The class system plays a major role in who is more or less likely to get diabetes and other illnesses for that matter. Low income people are far less likely to get or in many cases even know about the tests that
exist to find "pre-diabetic" conditions. Even when they have reasonable medical coverage (and we should remember that close to 50 million have no "health insurance in the U.S. and tens of millions more are seriously under-insured) they are likely to avoid getting medical care because of the copays and other out of pocket expenses and they are likely to be treated by medical personnel in the HMO's on an assembly line basis. Even though the insurance company controlled HMO's today are making propaganda about encouraging "preventive health care" (if only to reduce their own costs from providing services for patients) we should remember that they are still in effect doing business with doctors, with for profit medical testing corporations, and of course with the hugely powerful pharmaceutical firms, which reduce medical care to more and more drugs. This suits the drug firms in terms of profit maximization, the HM0's in terms of giving subscribers the list in benefits for the premiums that they pay, and perhaps even the doctors who get incentives from both the HM0's to restrict care and from the pharmaceuticals to push drugs. Doctors can also make the most profit for themselves in the present system from an private assembly-line approach to health care. It doesn't suit patients however, and with a disease like diabetes can lead to far-reaching negative health consequences, including death.
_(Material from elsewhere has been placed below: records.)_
Lemma join_lines_feed (ls : list string) :
  ls ≠ [] →
  join_lines ls +:+ newline = String.concat "" (map (fun l => l +:+ newline) ls).
Proof.
  induction ls as [|l ls IH]; [done|]. intros _.
  destruct ls as [|l' ls]; [done|].
  change (join_lines (l :: l' :: ls)) with (l +:+ newline +:+ join_lines (l' :: ls)).
  change (String.concat "" (map (fun l => l +:+ newline) (l :: l' :: ls)))
    with ((l +:+ newline)
          +:+ String.concat "" (map (fun l => l +:+ newline) (l' :: ls))).
  rewrite <- IH by discriminate. by rewrite !str_app_assoc.
Qed.

(** X22. [update_env_token] works on the list of lines that
    [splitlines()] returns for [.env].  The rewritten list has the same
    length; a line that begins with [STRAVA_REFRESH_TOKEN=] becomes the key
    followed by the new token and every other line is kept, so every line
    of the result that begins with the key carries the new token.  When no
    line begins with the key the list is unchanged, so the new token is not
    stored.  The text written is the rewritten lines joined by a line feed,
    and one line feed at the end, whatever line ends the file had: each
    line followed by a line feed when there is a line, and a single line
    feed when there is none. *)
Theorem update_env_token_rewrites_token_lines (lines : list string) (new_token : string) :
  length (update_env_lines lines new_token) = length lines
  ∧ (∀ i line, lines !! i = Some line →
       update_env_lines lines new_token !! i
       = Some (if startswith line TOKEN_KEY then TOKEN_KEY +:+ new_token else line))
  ∧ (∀ line, In line (update_env_lines lines new_token) →
       startswith line TOKEN_KEY = true → line = TOKEN_KEY +:+ new_token)
  ∧ ((∀ line, In line lines → startswith line TOKEN_KEY = false) →
     update_env_lines lines new_token = lines
     ∧ update_env_token lines new_token = join_lines lines +:+ newline)
  ∧ update_env_token lines new_token
    = String.concat newline (update_env_lines lines new_token) +:+ newline
  ∧ (lines ≠ [] →
     update_env_token lines new_token
     = String.concat "" (map (fun line => line +:+ newline)
                           (update_env_lines lines new_token)))
  ∧ (lines = [] → update_env_token lines new_token = newline)
  ∧ update_env_token ["A=1"; "STRAVA_REFRESH_TOKEN=old"; "B=2"] "new"
    = "A=1
STRAVA_REFRESH_TOKEN=new
B=2
"
  ∧ update_env_token ["A=1"; "B=2"] "new"
    = "A=1
B=2
".
Proof.
  split; [apply length_map|]. split; [|split; [|split; [|split; [|split; [|split]]]]].
  - intros i line Hi. by rewrite update_env_lines_lookup, Hi.
  - intros line Hin Hkey. unfold update_env_lines in Hin.
    apply in_map_iff in Hin as (old & Hline & _).
    destruct (startswith old TOKEN_KEY) eqn:Hold; [done|]. congruence.
  - intros Hnone.
    assert (Hsame : update_env_lines lines new_token = lines).
    { unfold update_env_lines.
      induction lines as [|line lines IH]; [done|].
      cbn [map]. rewrite (Hnone line) by (by left). f_equal.
      apply IH. intros l Hl. apply Hnone. by right. }
    split; [done|]. unfold update_env_token. by rewrite Hsame.
  - unfold update_env_token. f_equal.
    induction (update_env_lines lines new_token) as [|l ls IH]; [done|].
    destruct ls as [|l' ls]; [done|].
    change (join_lines (l :: l' :: ls)) with (l +:+ newline +:+ join_lines (l' :: ls)).
    by rewrite IH.
  - intros Hne. unfold update_env_token. apply join_lines_feed.
    destruct lines; [done|]. discriminate.
  - intros ->. reflexivity.
  - split; reflexivity.
Qed.
(** The maximum of the unmasked values is the same in the second call. *)
Lemma np_max_second (m : Q) :
  np_max (unmasked_of mbits obits vals) = Ret m →
  hi = m → fhi = false →
  ∃ m2, np_max (unmasked_of mbits2 k1 cv) = Ret m2 ∧ (m2 == m)%Q.
Proof.
  intros Hmax <- Hf.
  apply np_max_Ret_inv in Hmax as [Hin Hle].
  apply elem_of_live_unmasked in Hin as (i & Hx & Hm & Ho).
  assert (clip lo hi hi ∈ live (unmasked_of mbits2 k1 cv)) as Hkeep.
  { apply (second_selection_keeps i hi Hx Hm Ho).
    - intros [_ Hlt]. lra.
    - intros [Hfhi _]. congruence. }
  destruct (np_max_progress _ _ Hkeep) as [m2 Hm2]. exists m2. split; [exact Hm2 |].
  apply np_max_Ret_inv in Hm2 as [Hin2 Hle2].
  apply second_selection_elem in Hin2 as [x ->].
  specialize (Hle2 _ Hkeep).
  pose proof (clip_in_range lo hi x ordered) as Hx'.
  pose proof (clip_fixed lo hi hi) as Hfix.
  lra.
Qed.

Lemma resolve_lo_second pf clo :
  is_percentile clo = false →
  resolve_lo pf (unmasked_of mbits obits vals) clo = Ret (lo, flo) →
  ∃ lo2, resolve_lo pf (unmasked_of mbits2 k1 cv) clo = Ret (lo2, flo) ∧ (lo2 == lo)%Q.
Proof.
  intros Hp H. destruct clo as [c |]; simpl in *.
  - exists lo. split; [| reflexivity].
    rewrite <- H. apply get_clip_without_percentile, Hp.
  - destruct (np_min (unmasked_of mbits obits vals)) as [m | |] eqn:Hmin; try discriminate.
    injection H as Hm Hf.
    destruct (np_min_second m Hmin (eq_sym Hm) (eq_sym Hf)) as (m2 & -> & Heq).
    exists m2. subst. split; [reflexivity | exact Heq].
Qed.

Lemma resolve_hi_second pf chi :
  is_percentile chi = false →
  resolve_hi pf (unmasked_of mbits obits vals) chi = Ret (hi, fhi) →
  ∃ hi2, resolve_hi pf (unmasked_of mbits2 k1 cv) chi = Ret (hi2, fhi) ∧ (hi2 == hi)%Q.
Proof.
  intros Hp H. destruct chi as [c |]; simpl in *.
  - exists hi. split; [| reflexivity].
    rewrite <- H. apply get_clip_without_percentile, Hp.
  - destruct (np_max (unmasked_of mbits obits vals)) as [m | |] eqn:Hmax; try discriminate.
    injection H as Hm Hf.
    destruct (np_max_second m Hmax (eq_sym Hm) (eq_sym Hf)) as (m2 & -> & Heq).
    exists m2. subst. split; [reflexivity | exact Heq].
Qed.

(** The mask of the second result is the mask of the first. *)
Lemma out_mask_second (rm : option loc) (lo2 hi2 : Q) :
  (lo2 == lo)%Q → (hi2 == hi)%Q →
  (rm = None → mbits2 = k1) →
  out_mask (Some rm) mbits2 k1 cv lo2 flo hi2 fhi = k1.
Proof.
  intros Hlo Hhi Hnone. unfold out_mask.
  assert (base_mask (Some rm) mbits2 k1 = k1) as ->.
  { unfold base_mask, clipped_has_mask.
    destruct rm as [l |]; [| apply Hnone; reflexivity].
    destruct (existsb id k1) eqn:Hany.
    - apply bool_list_eq.
      + rewrite length_zip_with, k1_length. lia.
      + intros i. rewrite zip_with_orb_lookup_true by (rewrite k1_length; lia).
        split; [intros [H | H]; [apply mbits2_below_k1, H | exact H] | auto].
    - apply bool_list_eq.
      + rewrite k1_length. exact len_mbits2.
      + intros i. split; [apply mbits2_below_k1 |].
        intros Hi. exfalso. eapply existsb_false_lookup; eassumption. }
  assert (length cv = length vals) as Hcv by (unfold cv; apply length_fmap).
  rewrite (apply_flag_nowhere flo).
  - apply apply_flag_nowhere.
    + unfold above. rewrite length_fmap, k1_length. exact Hcv.
    + intros i Hi. apply above_lookup_true in Hi as (y & Hy & Hlt).
      unfold cv in Hy. apply list_lookup_fmap_Some in Hy as (x & -> & Hx).
      pose proof (clip_in_range lo hi x ordered). lra.
  - unfold below. rewrite length_fmap, k1_length. exact Hcv.
  - intros i Hi. apply below_lookup_true in Hi as (y & Hy & Hlt).
    unfold cv in Hy. apply list_lookup_fmap_Some in Hy as (x & -> & Hx).
    pose proof (clip_in_range lo hi x ordered). lra.
Qed.

End SecondCall.

Lemma own_mask_masked (h : heap) (r : loc) sh cv rm :
  h !! r = Some (MaskedArray sh cv rm) → own_mask h r = ma_mask h r.
Proof.
  intros Hr. unfold own_mask, ma_mask, data_parts, mask_value_bits, bool_bits.
  rewrite Hr. destruct rm as [l |]; reflexivity.
Qed.

Lemma same_values_refl (vals : list Q) : same_values vals vals.
Proof. unfold same_values. induction vals; constructor; [reflexivity | assumption]. Qed.

Lemma wf_ma_mask (h : heap) (r : loc) sh vals m :
  wf_heap h → h !! r = Some (MaskedArray sh vals m) → ∃ bits, ma_mask h r = Some bits.
Proof.
  intros Hwf Hr. pose proof (wf_heap_lookup _ _ _ Hwf Hr) as Hw. simpl in Hw.
  unfold ma_mask. rewrite Hr. destruct m as [l |]; [| eauto].
  apply andb_true_iff in Hw as [_ Hw].
  destruct (h !! l) as [[| sh' b |] |]; try discriminate. eauto.
Qed.

(** C5, amended.  When neither bound is a percentile string and the
    bounds, as the first call resolves them, satisfy [clip_lo <= clip_hi],
    applying [prepare_data] with the same arguments to its own result
    returns, and yields the same values and the same mask as the first
    application. *)
Theorem prepare_data_twice
    (py_float : string → option Q) (h h1 : heap) (data r1 : loc)
    (mask : option loc) (clip_lo clip_hi : option clip_arg) :
  wf_heap h →
  is_percentile clip_lo = false →
  is_percentile clip_hi = false →
  bounds_ordered py_float h data mask clip_lo clip_hi →
  prepare_data py_float data mask clip_lo clip_hi h = (h1, Ret r1) →
  ∃ h2 r2 vals1 vals2 bits,
    prepare_data py_float r1 mask clip_lo clip_hi h1 = (h2, Ret r2) ∧
    ma_values h1 r1 = Some vals1 ∧
    ma_values h2 r2 = Some vals2 ∧
    same_values vals2 vals1 ∧
    ma_mask h1 r1 = Some bits ∧
    ma_mask h2 r2 = Some bits.
Proof.
  intros Hwf Hplo Hphi Hord H1.
  pose proof H1 as Hinv.
  apply prepare_data_Ret_inv in Hinv as (sh & vals & own & Hd & [Hfast | Hslow]).
  { (* the first call is the identity path, and so is the second *)
    destruct Hfast as (-> & -> & -> & -> & -> & [m ->]).
    assert (h !! data = Some (MaskedArray sh vals m)) as Hr.
    { unfold data_parts in Hd. destruct (h !! data) as [[] |]; congruence. }
    destruct (wf_ma_mask _ _ _ _ _ Hwf Hr) as [bits Hbits].
    exists h, data, vals, vals, bits. split_and!; try assumption.
    - unfold ma_values. rewrite Hr. reflexivity.
    - unfold ma_values. rewrite Hr. reflexivity.
    - apply same_values_refl. }
  destruct Hslow as (mbits & obits & lo & flo & hi & fhi & rm & Hok & Hm & Ho & Hlo & Hhi
                     & Hfresh & Hr & Hk & Hframe & Hshare & Hnone & Hshape).
  assert (lo <= hi)%Q as Hle.
  { unfold bounds_ordered, resolved_bounds in Hord.
    rewrite Hd, Hm, Ho, Hlo, Hhi in Hord. exact Hord. }
  pose proof (wf_effective_length _ _ _ _ _ _ _ Hwf Hd Hok Hm) as Hlm.
  pose proof (wf_own_length _ _ _ _ _ _ Hwf Hd Ho) as Hlob.
  pose proof (wf_values_length _ _ _ _ _ Hwf Hd) as Hlv.
  unfold out_mask in Hk, Hshape.
  rewrite (base_mask_or _ _ _ _ _ _ _ _ Hwf Hd Hok Hm Ho) in Hk, Hshape.
  set (k1 := apply_flag fhi (above hi vals)
               (apply_flag flo (below lo vals) (zip_with orb mbits obits))) in *.
  set (cv := clip lo hi <$> vals) in *.
  assert (length mbits = length vals) as Hlen1 by lia.
  assert (length obits = length vals) as Hlen2 by lia.
  assert (length k1 = length vals) as Hlk.
  { apply flagged_mask_length; assumption. }
  assert (ma_values h1 r1 = Some cv) as Hv1 by (unfold ma_values; rewrite Hr; reflexivity).
  assert ((mask = None ∧ clip_lo = None ∧ clip_hi = None) ∨
          ¬ fast_path h1 r1 mask clip_lo clip_hi) as [(-> & -> & ->) | Hnf].
  { destruct mask; [right; intros ([=] & _) |].
    destruct clip_lo; [right; intros (_ & [=] & _) |].
    destruct clip_hi; [right; intros (_ & _ & [=] & _) |]. left. auto. }
  { (* the second call is the identity path *)
    exists h1, r1, cv, cv, k1. split_and!; try assumption.
    - unfold prepare_data.
      rewrite (bind_Ret _ _ _ _ _ (load_data_MaskedArray _ _ _ _ _ Hr)). reflexivity.
    - apply same_values_refl. }
  assert (data_parts h1 r1 = Some (sh, cv, Some rm)) as Hd2
    by (unfold data_parts; rewrite Hr; reflexivity).
  assert (own_mask h1 r1 = Some k1) as Ho2
    by (rewrite (own_mask_masked _ _ _ _ _ Hr); exact Hk).
  assert (mask_arg_ok h1 mask sh) as Hok2.
  { intros l ->. destruct (Hok l eq_refl) as [b0 Hl0].
    destruct rm as [l' |].
    - destruct (decide (l' = l)) as [-> | Hne].
      + destruct (Hshape l eq_refl) as (msh & Hmsh & _ & Hsh).
        rewrite (Hsh _ _ Hl0) in Hmsh. eauto.
      + exists b0. rewrite Hframe; [exact Hl0 | eauto | congruence].
    - exists b0. rewrite Hframe; [exact Hl0 | eauto | congruence]. }
  assert (∃ mbits2, effective_mask h1 r1 mask = Some mbits2 ∧
                    length mbits2 = length vals ∧
                    (∀ i, mbits2 !! i = Some true → k1 !! i = Some true) ∧
                    (rm = None → mbits2 = k1)) as (mbits2 & Hm2 & Hlen3 & Hsub & Hrmn).
  { destruct mask as [l |]; simpl.
    - destruct (Hok l eq_refl) as [b0 Hl0].
      simpl in Hm. unfold bool_bits in Hm. rewrite Hl0 in Hm. injection Hm as ->.
      assert (rm = Some l ∨ rm ≠ Some l) as [-> | Hne].
      { destruct rm as [l' |]; [| right; discriminate].
        destruct (decide (l' = l)) as [-> | Hne]; [left; reflexivity | right; congruence]. }
      + destruct (Hshape l eq_refl) as (msh & Hmsh & _).
        exists k1. unfold bool_bits. rewrite Hmsh.
        split_and!; auto; discriminate.
      + exists mbits. unfold bool_bits. rewrite Hframe by eauto. rewrite Hl0.
        split_and!; auto.
        * intros i Hi.
          apply flagged_mask_lookup_true; [assumption .. |]. left. exact Hi.
        * intros ->. destruct (Hnone eq_refl) as (_ & _ & [=] & _).
    - exists k1. split_and!; auto. }
  destruct (resolve_lo_second vals mbits obits mbits2 lo hi flo fhi
              Hlen1 Hlen2 Hlen3 Hle Hsub py_float clip_lo Hplo Hlo) as (lo2 & Hlo2 & Hlo_eq).
  destruct (resolve_hi_second vals mbits obits mbits2 lo hi flo fhi
              Hlen1 Hlen2 Hlen3 Hle Hsub py_float clip_hi Hphi Hhi) as (hi2 & Hhi2 & Hhi_eq).
  fold k1 cv in Hlo2, Hhi2.
  destruct (prepare_data_reaches_mask py_float h1 r1 mask clip_lo clip_hi sh cv (Some rm)
              mbits2 k1 Hd2 Hnf Hok2 Hm2 Ho2) as (h1' & mv & Hreach & Hmb & Hob & Hmv).
  destruct (clip_and_mask_progress py_float sh cv (Some rm) mv clip_lo clip_hi h1'
              mbits2 k1 lo2 flo hi2 fhi Hmb Hob Hlo2 Hhi2) as (h2 & r2 & Hrun).
  { destruct rm as [dm |]; [right; left; apply Hmv; eauto |].
    right. right. destruct (Hnone eq_refl) as (-> & -> & _). auto. }
  rewrite <- Hreach in Hrun.
  pose proof Hrun as Hinv2.
  apply prepare_data_Ret_inv in Hinv2 as (sh' & cv' & own' & Hd2' & [Hfast2 | Hslow2]).
  { destruct Hfast2 as (_ & _ & -> & -> & -> & _).
    exfalso. apply Hnf. unfold fast_path. split_and!; eauto. }
  rewrite Hd2 in Hd2'. injection Hd2' as <- <- <-.
  destruct Hslow2 as (mbits2' & obits2' & lo2' & flo' & hi2' & fhi' & rm2 & _ & Hm2' & Ho2'
                      & Hlo2' & Hhi2' & _ & Hr2 & Hk2 & _).
  rewrite Hm2 in Hm2'. injection Hm2' as <-.
  rewrite Ho2 in Ho2'. injection Ho2' as <-.
  rewrite Hlo2 in Hlo2'. injection Hlo2' as <- <-.
  rewrite Hhi2 in Hhi2'. injection Hhi2' as <- <-.
  exists h2, r2, cv, (clip lo2 hi2 <$> cv), k1.
  split_and!; try assumption.
  - unfold ma_values. rewrite Hr2. reflexivity.
  - apply clip_twice; assumption.
  - rewrite Hk2. f_equal.
    apply (out_mask_second vals mbits obits mbits2 lo hi flo fhi
             Hlen1 Hlen2 Hlen3 Hle Hsub rm lo2 hi2 Hlo_eq Hhi_eq Hrmn).
Qed.
(** * Virtual Learning Platform: the attention-tracking session pipeline

  A shallow embedding of
  - [server/storage.ts]  (class [MemStorage], the in-memory repository),
  - [client/src/hooks/useAttentionTracking.tsx]  (the session hook),
  - [client/src/components/VideoPlayer.tsx]  (webcam acquisition and release),
  - [client/src/lib/api.ts]  (the gateway calls),
  - [client/src/pages/Results.tsx]  (latest-result selection and histogram
    percentages),
  followed by the properties stated about them.

  Conventions.  Integer-valued JavaScript numbers that the code only
  compares and increments (ids, counters) are [Z]: the counters start at 1
  and grow by [++], which is exact on binary64 below 2^53, a count of
  records no in-memory [Map] reaches.  Numbers that come out of
  [JSON.parse] and go through [/], [*], [||] or [Math.round] are IEEE
  binary64 values ([PrimFloat.float]).  A JavaScript [Map] is an
  insertion-ordered association list.  An [async] function whose body has
  no [await] is a plain state transformer; where a body awaits a network
  call, the outcome of that call is an argument of the model. *)

From Stdlib Require Import ZArith List Bool String Lia Sorted.
From Stdlib Require Import PrimFloat FloatOps SpecFloat QArith Lqa.
Import ListNotations.
Local Open Scope string_scope.
Local Open Scope list_scope.
Local Open Scope Z_scope.

Set Implicit Arguments.

(* ===================================================================== *)
(** ** JavaScript [Map<number, V>] *)
(* ===================================================================== *)

(** Iteration follows insertion order; [set] on a key already present keeps
  the key's position and replaces its value. *)
Module JSMap.

Definition t (V : Type) : Type := list (Z * V).

Definition empty {V : Type} : t V := [].

Fixpoint set {V : Type} (k : Z) (v : V) (m : t V) : t V :=
  match m with
  | [] => [(k, v)]
  | (k', v') :: m' =>
      if k' =? k then (k, v) :: m' else (k', v') :: set k v m'
  end.

Fixpoint get {V : Type} (k : Z) (m : t V) : option V :=
  match m with
  | [] => None
  | (k', v') :: m' => if k' =? k then Some v' else get k m'
  end.

Definition keys {V : Type} (m : t V) : list Z := map fst m.

(** [Array.from(m.values())] *)
Definition values {V : Type} (m : t V) : list V := map snd m.

End JSMap.

(* ===================================================================== *)
(** ** shared/schema: the four record types and their insert shapes *)
(* ===================================================================== *)

(** The insert types come from [createInsertSchema]: the [serial] column
  [id] is optional in them, every other column is required. *)

Module User.
Record t := mk { id : Z; username : string; email : string; password : string }.
End User.

Module InsertUser.
Record t := mk { id : option Z; username : string; email : string; password : string }.
End InsertUser.

Module Subject.
Record t := mk { id : Z; name : string; code : string;
                 facultyName : string; schedule : string }.
End Subject.

Module InsertSubject.
Record t := mk { id : option Z; name : string; code : string;
                 facultyName : string; schedule : string }.
End InsertSubject.

Module Enrollment.
Record t := mk { id : Z; userId : Z; subjectId : Z }.
End Enrollment.

Module InsertEnrollment.
Record t := mk { id : option Z; userId : Z; subjectId : Z }.
End InsertEnrollment.

(** Timestamps are milliseconds since the epoch. *)
Module TrackingResult.
Record t := mk {
  id : Z; userId : Z; subjectId : Z;
  sessionDate : Z; startTime : Z; endTime : Z;
  eyeMovementCount : Z; eyeBlinkCount : Z; postureChangeCount : Z;
  attentivenessScore : Z; sessionData : string }.
End TrackingResult.

Module InsertTrackingResult.
Record t := mk {
  id : option Z; userId : Z; subjectId : Z;
  sessionDate : Z; startTime : Z; endTime : Z;
  eyeMovementCount : Z; eyeBlinkCount : Z; postureChangeCount : Z;
  attentivenessScore : Z; sessionData : string }.
End InsertTrackingResult.

(* ===================================================================== *)
(** ** server/storage.ts: class [MemStorage] *)
(* ===================================================================== *)

Module MemStorage.

Record t := mk {
  users : JSMap.t User.t;
  subjects : JSMap.t Subject.t;
  enrollments : JSMap.t Enrollment.t;
  trackingResults : JSMap.t TrackingResult.t;
  userId : Z;
  subjectId : Z;
  enrollmentId : Z;
  trackingResultId : Z }.

(** *** User methods *)

Definition getUser (id : Z) (this : t) : option User.t :=
  JSMap.get id (users this).

Definition getUserByUsername (username : string) (this : t) : option User.t :=
  find (fun user => String.eqb (User.username user) username)
       (JSMap.values (users this)).

Definition getUserByEmail (email : string) (this : t) : option User.t :=
  find (fun user => String.eqb (User.email user) email)
       (JSMap.values (users this)).

(** [const id = this.userId++; const user = { ...insertUser, id };
    this.users.set(id, user); return user;] *)
Definition createUser (insertUser : InsertUser.t) (this : t) : t * User.t :=
  let id := userId this in
  let user := User.mk id (InsertUser.username insertUser)
                      (InsertUser.email insertUser)
                      (InsertUser.password insertUser) in
  (mk (JSMap.set id user (users this)) (subjects this) (enrollments this)
      (trackingResults this)
      (id + 1) (subjectId this) (enrollmentId this) (trackingResultId this),
   user).

(** *** Subject methods *)

Definition getSubject (id : Z) (this : t) : option Subject.t :=
  JSMap.get id (subjects this).

Definition getSubjectByCode (code : string) (this : t) : option Subject.t :=
  find (fun subject => String.eqb (Subject.code subject) code)
       (JSMap.values (subjects this)).

Definition getAllSubjects (this : t) : list Subject.t :=
  JSMap.values (subjects this).

Definition createSubject (insertSubject : InsertSubject.t) (this : t)
  : t * Subject.t :=
  let id := subjectId this in
  let subject := Subject.mk id (InsertSubject.name insertSubject)
                            (InsertSubject.code insertSubject)
                            (InsertSubject.facultyName insertSubject)
                            (InsertSubject.schedule insertSubject) in
  (mk (users this) (JSMap.set id subject (subjects this)) (enrollments this)
      (trackingResults this)
      (userId this) (id + 1) (enrollmentId this) (trackingResultId this),
   subject).

(** *** Enrollment methods *)

Definition getEnrollmentsByUserId (userId : Z) (this : t) : list Enrollment.t :=
  filter (fun enrollment => Enrollment.userId enrollment =? userId)
         (JSMap.values (enrollments this)).

(** [subjectIds.includes(subject.id)] *)
Definition includes (l : list Z) (x : Z) : bool := existsb (Z.eqb x) l.

Definition getEnrolledSubjectsByUserId (userId : Z) (this : t) : list Subject.t :=
  let enrollments := getEnrollmentsByUserId userId this in
  let subjectIds := map Enrollment.subjectId enrollments in
  filter (fun subject => includes subjectIds (Subject.id subject))
         (JSMap.values (subjects this)).

Definition enrollUserInSubject (insertEnrollment : InsertEnrollment.t) (this : t)
  : t * Enrollment.t :=
  let id := enrollmentId this in
  let enrollment := Enrollment.mk id (InsertEnrollment.userId insertEnrollment)
                                  (InsertEnrollment.subjectId insertEnrollment) in
  (mk (users this) (subjects this) (JSMap.set id enrollment (enrollments this))
      (trackingResults this)
      (userId this) (subjectId this) (id + 1) (trackingResultId this),
   enrollment).

Definition isUserEnrolledInSubject (userId subjectId : Z) (this : t) : bool :=
  existsb (fun enrollment =>
             (Enrollment.userId enrollment =? userId)
             && (Enrollment.subjectId enrollment =? subjectId))
          (JSMap.values (enrollments this)).

(** *** Tracking methods *)

Definition saveTrackingResult (insertResult : InsertTrackingResult.t) (this : t)
  : t * TrackingResult.t :=
  let id := trackingResultId this in
  let result :=
    TrackingResult.mk id
      (InsertTrackingResult.userId insertResult)
      (InsertTrackingResult.subjectId insertResult)
      (InsertTrackingResult.sessionDate insertResult)
      (InsertTrackingResult.startTime insertResult)
      (InsertTrackingResult.endTime insertResult)
      (InsertTrackingResult.eyeMovementCount insertResult)
      (InsertTrackingResult.eyeBlinkCount insertResult)
      (InsertTrackingResult.postureChangeCount insertResult)
      (InsertTrackingResult.attentivenessScore insertResult)
      (InsertTrackingResult.sessionData insertResult) in
  (mk (users this) (subjects this) (enrollments this)
      (JSMap.set id result (trackingResults this))
      (userId this) (subjectId this) (enrollmentId this) (id + 1),
   result).

Definition getTrackingResultsByUserId (userId : Z) (this : t)
  : list TrackingResult.t :=
  filter (fun result => TrackingResult.userId result =? userId)
         (JSMap.values (trackingResults this)).

Definition getTrackingResultByUserAndSubject (userId subjectId : Z) (this : t)
  : list TrackingResult.t :=
  filter (fun result =>
            (TrackingResult.userId result =? userId)
            && (TrackingResult.subjectId result =? subjectId))
         (JSMap.values (trackingResults this)).

(** *** The constructor and its seed data *)

(** The state after the field initialisers, before seeding. *)
Definition blank : t :=
  mk JSMap.empty JSMap.empty JSMap.empty JSMap.empty 1 1 1 1.

Definition demoUsers : list InsertUser.t :=
  [ InsertUser.mk None "john_doe" "john@vle.edu" "student123";
    InsertUser.mk None "emma_smith" "emma@vle.edu" "student456";
    InsertUser.mk None "mike_jones" "mike@vle.edu" "student789";
    InsertUser.mk None "sara_wilson" "sara@vle.edu" "student012";
    InsertUser.mk None "alex_brown" "alex@vle.edu" "student345" ].

Definition demoSubjects : list InsertSubject.t :=
  [ InsertSubject.mk None "Artificial Intelligence" "AI" "Dr. Alan Turing"
      "Mon, Wed, Fri - 14:30-16:00";
    InsertSubject.mk None "Database Management Systems" "DBMS" "Dr. Edgar Codd"
      "Tue, Thu - 10:00-11:30";
    InsertSubject.mk None "Operating Systems" "OS" "Prof. Linus Torvalds"
      "Mon, Wed - 09:00-10:30";
    InsertSubject.mk None "Computer Networks" "CN" "Dr. Vint Cerf"
      "Tue, Thu - 13:00-14:30" ].

Definition demoEnrollments : list InsertEnrollment.t :=
  [ InsertEnrollment.mk None 1 1; InsertEnrollment.mk None 1 2;
    InsertEnrollment.mk None 2 1; InsertEnrollment.mk None 3 2;
    InsertEnrollment.mk None 3 3; InsertEnrollment.mk None 4 4;
    InsertEnrollment.mk None 5 1 ].

(** [xs.forEach(x => this.create(x))] *)
Definition forEach {A B : Type} (f : A -> t -> t * B) (xs : list A) (this : t) : t :=
  fold_left (fun st x => fst (f x st)) xs this.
What should be done. For people, especially young people, without diabetes, a program of education about the uses of diet and exercise as part of a preventive health program should and could be initiated both
in schools and in mass media. Just as tobacco commercials have long been banned from television, serious attempts to regulate the commercials for pastries, soda pop, potato chips, fast food outlets, and other high fat high and "empty" calorie foods that are pushed through the society, and which have created a "snacking culture" in which people eat so foods along with regular meals through the day, increasing both the obesity numbers and also making them prone to illnesses connected to high fat, high salt and other processed foods.
Also, both doctors and the general public should be educated about the uses and abuses of prescription drugs, which drug company advertisers in recent years are treating the way Pepsi Cola and Lays Potato Chip advertisers have long treated their products.
Planning for public health, a serious regulatory policy that informs people about the health issues in food and in drugs, and of course, a commitment to both educate people to live healthy lives and restrict the businesses that bombard them with advertising to encourage them to live unhealthy lives are necessary parts of a national health policy, along with Universal Health Care that will and a Federal Drug Administration that regulates pharmaceutical firms in the interest of the people who use their drugs rather than serving as a shill for them.